● **What to work on**
When the string "sign" appears in a line of the records, show the whole line.

● **Saved data entries**
________________
Lemma indexOf_bound s p i :
  indexOf s p = Some i → (i + length p ≤ length s)%nat.
Proof.
  revert i; induction s as [|c s IH]; intros i.
  - rewrite indexOf_nil. destruct (startsWith [] p) eqn:E; [|done].
    intros [= <-]. apply startsWith_length in E. simpl in *. lia.
  - rewrite indexOf_cons. destruct (startsWith (c :: s) p) eqn:E.
    + intros [= <-]. apply startsWith_length in E. simpl in *. lia.
    + destruct (indexOf s p) as [j|] eqn:Ej; simpl; [|done].
      intros [= <-]. specialize (IH j eq_refl). lia.
Qed.

(** The first occurrence found in a string is still the first one after more
    text has arrived. *)
Lemma indexOf_app s t p i :
  indexOf s p = Some i → indexOf (s ++ t) p = Some i.
Proof.
  revert i; induction s as [|c s IH]; intros i.
  - rewrite indexOf_nil. destruct (startsWith [] p) eqn:E; [|done]. intros [= <-].
    apply (startsWith_app_l _ t) in E. rewrite app_nil_l in *.
    destruct t; [rewrite indexOf_nil|rewrite indexOf_cons]; by rewrite E.
  - rewrite <- app_comm_cons, !indexOf_cons.
    destruct (startsWith (c :: s) p) eqn:E.
    + intros [= <-]. apply (startsWith_app_l _ t) in E.
      rewrite <- app_comm_cons in E. by rewrite E.
    + destruct (indexOf s p) as [j|] eqn:Ej; simpl; [|done].
      intros [= <-].
      pose proof (indexOf_bound _ _ _ Ej) as Hb.
      rewrite app_comm_cons, (startsWith_app_false (c :: s) t p); [|simpl; lia|done].
      by rewrite (IH j eq_refl).
Qed.

(** [s.split(sep)]: the pieces between successive leftmost occurrences of
    [sep]; with the empty separator, the code units one by one. *)
Equations? split (s sep : jsstring) : list jsstring by wf (length s) lt :=
  split s [] := (λ c, [c]) <$> s;
  split s (c :: sep') with inspect (indexOf s (c :: sep')) := {
    | exist _ (Some i) Hi => take i s :: split (drop (i + length (c :: sep')) s) (c :: sep');
    | exist _ None Hi => [s] }.
Proof.
  apply indexOf_bound in Hi. rewrite length_drop. simpl in *. lia.
Qed.

(** ** Chat messages *)

Inductive Role := user | book.

Module ChatMsg.
Record t := mk { id : jsstring; role : Role; content : jsstring; ts : Z }.
End ChatMsg.

#[global] Instance Role_eq_dec : EqDecision Role.
Proof. solve_decision. Defined.

#[global] Instance ChatMsg_eq_dec : EqDecision ChatMsg.t.
Proof. solve_decision. Defined.

(** The updater handed to [setMessages] for one delta:
    [m.map((msg) => msg.id === bookMsgId
                    ? { ...msg, content: (msg.content + delta) } : msg)]. *)
Definition appendDelta (bookMsgId delta : jsstring) (m : list ChatMsg.t) : list ChatMsg.t :=
  (λ msg, if decide (ChatMsg.id msg = bookMsgId)
          then ChatMsg.mk (ChatMsg.id msg) (ChatMsg.role msg)
                          (ChatMsg.content msg ++ delta) (ChatMsg.ts msg)
          else msg) <$> m.

(** ** The SSE frame parser *)

(** [line.replace(/^<field>\s?/, '')]: the field name and at most one
    white-space code unit after it are removed from the start of the line; a
    line that does not start with the field name is returned as it is. *)
Definition replaceField (line field : jsstring) : jsstring :=
  if startsWith line field then
    match drop (length field) line with
    | c :: rest => if isWhiteSpace c then rest else c :: rest
    | [] => []
    end
  else line.

(** The state of the [for (const line of lines)] loop. *)
Record FrameState := { eventType : option jsstring; dataLines : list jsstring }.

(** One iteration of the loop over the lines of a frame. *)
Definition parseLine (st : FrameState) (line : jsstring) : FrameState :=
  if startsWith line (js "event:") then
    {| eventType := Some (trim (replaceField line (js "event:")));
       dataLines := dataLines st |}
  else if startsWith line (js "data:") then
    {| eventType := eventType st;
       dataLines := dataLines st ++ [replaceField line (js "data:")] |}
  else st.

(** [chunk.split('\n')] followed by the loop, from [dataLines = []] and
    [eventType = null]. *)
Definition parseFrame (chunk : jsstring) : FrameState :=
  foldl parseLine {| eventType := None; dataLines := [] |} (split chunk [LF]).

(** The guard [eventType === null || eventType === 'chunk']. *)
Definition isChunkEvent (ev : option jsstring) : bool :=
  match ev with
  | None => true
  | Some e => bool_decide (e = js "chunk")
  end.

(** ** The frame loop

    The loop is written over the receiver of the deltas: in [handleSend] the
    receiver is the message list and a delta is delivered by
    [setMessages(appendDelta ...)]. *)
Section FrameLoop.
Context {S : Type}.
Variable forward : jsstring → S → S.

(** The body of the [while ((idx = buffer.indexOf('\n\n')) !== -1)] loop
    after the frame has been cut out of the buffer. *)
Definition onFrame (chunk : jsstring) (s : S) : S :=
  let fr := parseFrame chunk in
  if negb (bool_decide (dataLines fr = [])) && isChunkEvent (eventType fr)
  then forward (join [LF] (dataLines fr)) s
  else s.

(** The inner [while] loop: complete frames are cut from the front of the
    buffer until no delimiter is left. *)
Equations? drainFrames (buffer : jsstring) (s : S) : jsstring * S
  by wf (length buffer) lt :=
  drainFrames buffer s with inspect (indexOf buffer LFLF) := {
    | exist _ (Some idx) Hidx =>
        drainFrames (sliceFrom buffer (idx + 2)) (onFrame (slice buffer 0 idx) s);
    | exist _ None Hidx => (buffer, s) }.
Proof.
  apply indexOf_bound in Hidx. unfold sliceFrom. rewrite length_drop.
  simpl in *. lia.
Qed.
End FrameLoop.

(** ** The response stream *)

(** What one [await reader.read()] gives: the promise resolves with
    [{ value, done }] (the value already decoded to text), or it rejects. *)
Inductive ReadResult :=
  | ReadValue (value : option jsstring) (done : bool)
  | ReadRejected.

(** How a piece of asynchronous code ends: it runs to its end, it throws, or
    it waits for ever on a promise that never settles. *)
Inductive Completion := Normal | Thrown | Pending.

#[global] Instance Completion_eq_dec : EqDecision Completion.
Proof. solve_decision. Defined.

Section ReadLoop.
Context {S : Type}.
Variable forward : jsstring → S → S.

(** The [while (!done)] loop over the reads the stream answers with, in
    order.  When the answers run out before a [done] one, the next read
    never resolves. *)
Fixpoint readLoop (reads : list ReadResult) (buffer : jsstring) (s : S)
  : Completion * S :=
  match reads with
  | [] => (Pending, s)
  | ReadRejected :: _ => (Thrown, s)
  | ReadValue value readerDone :: rest =>
      let buffer := buffer ++ default [] value in
      let '(buffer, s) := drainFrames forward buffer s in
      if readerDone then (Normal, s) else readLoop rest buffer s
  end.
End ReadLoop.

(** The response of [fetch]. *)
Record Response := { ok : bool; status : Z; body : option (list ReadResult) }.

Inductive FetchResult :=
  | FetchResolved (res : Response)
  | FetchRejected
  | FetchPending.

(** The body of the [try] block of [handleSend], on the message list. *)
Definition askStream (bookMsgId : jsstring) (r : FetchResult) (m : list ChatMsg.t)
  : Completion * list ChatMsg.t :=
  match r with
  | FetchRejected => (Thrown, m)
  | FetchPending => (Pending, m)
  | FetchResolved res =>
      match ok res, body res with
      | true, Some reads => readLoop (appendDelta bookMsgId) reads [] m
      | _, _ => (Thrown, m)
      end
  end.

(** ** Numbers in [localStorage] *)

Local Open Scope Z_scope.

(** The value of a code unit as a digit in the given radix. *)
Definition digitValue (radix : Z) (c : N) : option Z :=
  let c := Z.of_N c in
  let v := if (48 <=? c) && (c <=? 57) then c - 48
           else if (97 <=? c) && (c <=? 122) then c - 87
           else if (65 <=? c) && (c <=? 90) then c - 55
           else radix in
  if v <? radix then Some v else None.

(** The longest run of digits at the start of the string, as a number;
    [None] when the string does not start with a digit. *)
Fixpoint parseDigits (radix : Z) (s : jsstring) (acc : option Z) : option Z :=
  match s with
  | [] => acc
  | c :: s' =>
      match digitValue radix c with
      | Some d => parseDigits radix s' (Some (default 0 acc * radix + d))
      | None => acc
      end
  end.

(** [parseInt(s)] with no radix argument; [None] is [NaN]: leading white
    space is skipped, then a sign, then "0x" or "0X" selects radix 16, and
    the digits that follow are read up to the first code unit that is not
    one.  Numbers are mathematical integers here; the source's are doubles,
    which agree with them up to 2^53. *)
Definition parseInt (s : jsstring) : option Z :=
  let s := trimStart s in
  let '(sign, s) := match s with
                    | c :: s' => if (c =? 45)%N then (-1, s')
                                 else if (c =? 43)%N then (1, s')
                                 else (1, s)
                    | [] => (1, s)
                    end in
  let '(radix, s) := if startsWith s (js "0x") || startsWith s (js "0X")
                     then (16, drop 2 s) else (10, s) in
  (λ n, sign * n) <$> parseDigits radix s None.

(** [String(n)] for an integer [n]. *)
Definition String_ (n : Z) : jsstring := js (NilEmpty.string_of_int (Z.to_int n)).

(** [parseInt(item || '0') || 0] *)
Definition parseCount (item : option jsstring) : Z :=
  let text := match item with
              | Some (c :: s) => c :: s
              | _ => js "0"
              end in
  default 0 (parseInt text).

(** The largest magnitude up to which every integer is a double. *)
Definition MAX_SAFE_INTEGER : Z := 2 ^ 53 - 1.

(** ** The application state *)

Module Book.
(** The optional display fields (theme, color, cover, tagline) play no part
    in the ask flow and are left out. *)
Record t := mk { id : jsstring; title : jsstring; author : jsstring }.
End Book.

(** The resume pointer [{ bookId, question, bookTitle }]. *)
Record Session := { bookId : jsstring; question : jsstring; bookTitle : jsstring }.

(** The JSON body of a [POST /ask] request. *)
Record AskRequest := { askBookId : jsstring; askQuestion : jsstring }.

(** The React state of the component, the browser's [localStorage], and the
    ask requests sent so far. *)
Record AppState := {
  books : list Book.t;
  selected : option Book.t;
  query : jsstring;
  messages : list ChatMsg.t;
  streak : Z;
  resumeSession : option Session;
  localStorage : gmap jsstring jsstring;
  asked : list AskRequest
}.

(** What one call of [handleSend] takes from the platform: the results of
    its calls of [crypto.randomUUID()] and [Date.now()], the two date strings
    [toISOString().slice(0,10)] of now and of 86400000 ms ago, and what the
    ask request is answered with. *)
Record Env := {
  userMsgId : jsstring;  userMsgTs : Z;
  bookMsgId : jsstring;  bookMsgTs : Z;
  errorMsgId : jsstring; errorMsgTs : Z;
  todayStr : jsstring;
  yesterdayStr : jsstring;
  fetchResult : FetchResult
}.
________________
● **Written answer**
    space is skipped, then a sign, then "0x" or "0X" selects radix 16, and
  let '(sign, s) := match s with
  (λ n, sign * n) <$> parseDigits radix s None.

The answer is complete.